When Rana first arrived in Hereford, she joined a local group which aimed at bringing together Syrian and British women. The women have become friends and now meet on a regular basis outside of the group. “We get invited by English families to social events. Some families have taken us out on day trips. It is wonderful that these people help us even though they don’t get anything in return.”
Their son Alaa recently got a job at a local factory, along with a few other young Syrians in Hereford who are keen to quickly rebuild their lives. He also bought a car and is hoping to find a small property to rent near his parents’ flat.
“These young men don’t want to rely on benefits and they don’t want to just sit at home doing nothing so they started working and driving, and they are all doing well,” says Emad. “They are young and they want to be productive members of society, where they can learn English, work and pay their taxes like everyone else.”
Emad says the support they have been receiving from Refugee Action has been overwhelming – from helping them access English language lessons and health services and benefits, to providing them with practical everyday advice and guidance. “The caseworkers understand our frustrations and challenges. And they help us every step of the way,” he says. “They care so much about our wellbeing.”
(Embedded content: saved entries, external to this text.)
(** One row of the loop; [None] for the state after it is the [break]. *)
Definition tier_gt (a b : QualifierMatch) : bool :=
  match a, b with Subsequence, Suffix => true | _, _ => false end.
Record TierState := { t_hits : list Hit; t_best : option QualifierMatch; t_truncated : bool }.
Definition offer_hit (name : QualifiedName) (cap : nat) (tier : QualifierMatch) (hit : Hit)
    (st : TierState) : TierState * bool :=
  if length (t_hits st) =? cap then
    ({| t_hits := t_hits st; t_best := t_best st; t_truncated := true |},
     negb (is_qualified name) || bool_decide (tier = Suffix))
  else ({| t_hits := t_hits st ++ [hit]; t_best := t_best st; t_truncated := t_truncated st |}, false).
Definition tier_step (name : QualifiedName) (cap : nat) (r : DefinitionRow) (st : TierState)
    : TierState * bool :=
  let hit := hit_row "exact_identifier" r in
  match qualified_matches name (hit_path hit) (hit_container hit) with
  | None => (st, false)
  | Some tier =>
      match t_best st with
      | Some previous =>
          if tier_gt tier previous then (st, false)
          else if tier_gt previous tier then
            offer_hit name cap tier hit {| t_hits := []; t_best := Some tier; t_truncated := false |}
          else offer_hit name cap tier hit st
      | None =>
          offer_hit name cap tier hit
            {| t_hits := t_hits st; t_best := Some tier; t_truncated := t_truncated st |}
      end
  end.
Fixpoint tier_loop (name : QualifiedName) (cap : nat) (rows : list DefinitionRow) (st : TierState)
    : TierState :=
  match rows with
  | [] => st
  | r :: rows' =>
      let '(st, stop) := tier_step name cap r st in
      if stop : bool then st else tier_loop name cap rows' st
  end.

Definition qualified_hits_with_limit (name : QualifiedName) (paths : BoundPathFilter)
    (language kind : str) (max_hits : nat) (rows : list DefinitionRow) : LaneHits :=
  let st := tier_loop name (max_hits + 1) (selected_rows name paths language kind max_hits rows)
              {| t_hits := []; t_best := None; t_truncated := false |} in
  {| lane_hits := take max_hits (t_hits st);
     lane_truncated := t_truncated st || (max_hits <? length (t_hits st)) |}.

Definition declaration_hits (query : Query) (paths : BoundPathFilter) (max_hits : nat)
    (rows : list DefinitionRow) : LaneHits :=
  qualified_hits_with_limit (qualified_parse (text query)) paths (QueryShape.language query)
    (kind query) max_hits rows.

(** [search::names_definition]. *)
Definition names_definition (query : Query) (path : str) (d : DefinitionFact) : bool :=
  let name := qualified_parse (text query) in
  (df_name d =s QualifiedName.name name) && ((kind query =s []) || (df_kind d =s kind query)) &&
  (negb (is_qualified name) || bool_decide (is_Some (qualified_matches name path (df_container d)))).
End Qualified.

(** ** Definitions of the bytes a file has now *)

(** A failed read or extraction: the index excludes the file, its definitions are
    unknown, it is gone, or something else. *)
Inductive ReadError := SourceExcluded | ExtractionUnavailable | PathMissing | OtherRead.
When Emad and Rana fled Syria, they were forced to leave everything behind. Their home and the tourism office their family owned, were looted and later destroyed during heavy shelling in their home-town of Homs. One of Emad’s knees was shattered by a sniper’s bullet. He now has an artificial knee and has difficulties walking properly without the support of a crutch. “My wife and I had a good life before the fighting broke out,” says Emad. “I used to take tourists to all the heritage sites that we loved and that represented our life, which was a good life. This has all been lost. The country has been destroyed – there is so much violence and so much hatred.”
But despite all this, the couple continue to have a positive outlook to life and hope for a better future. “We are trying to integrate. We are trying to learn the language and learn about the culture and values of this country,” says Emad. “Happiness is one of those values – people smile a lot and we really appreciate that.”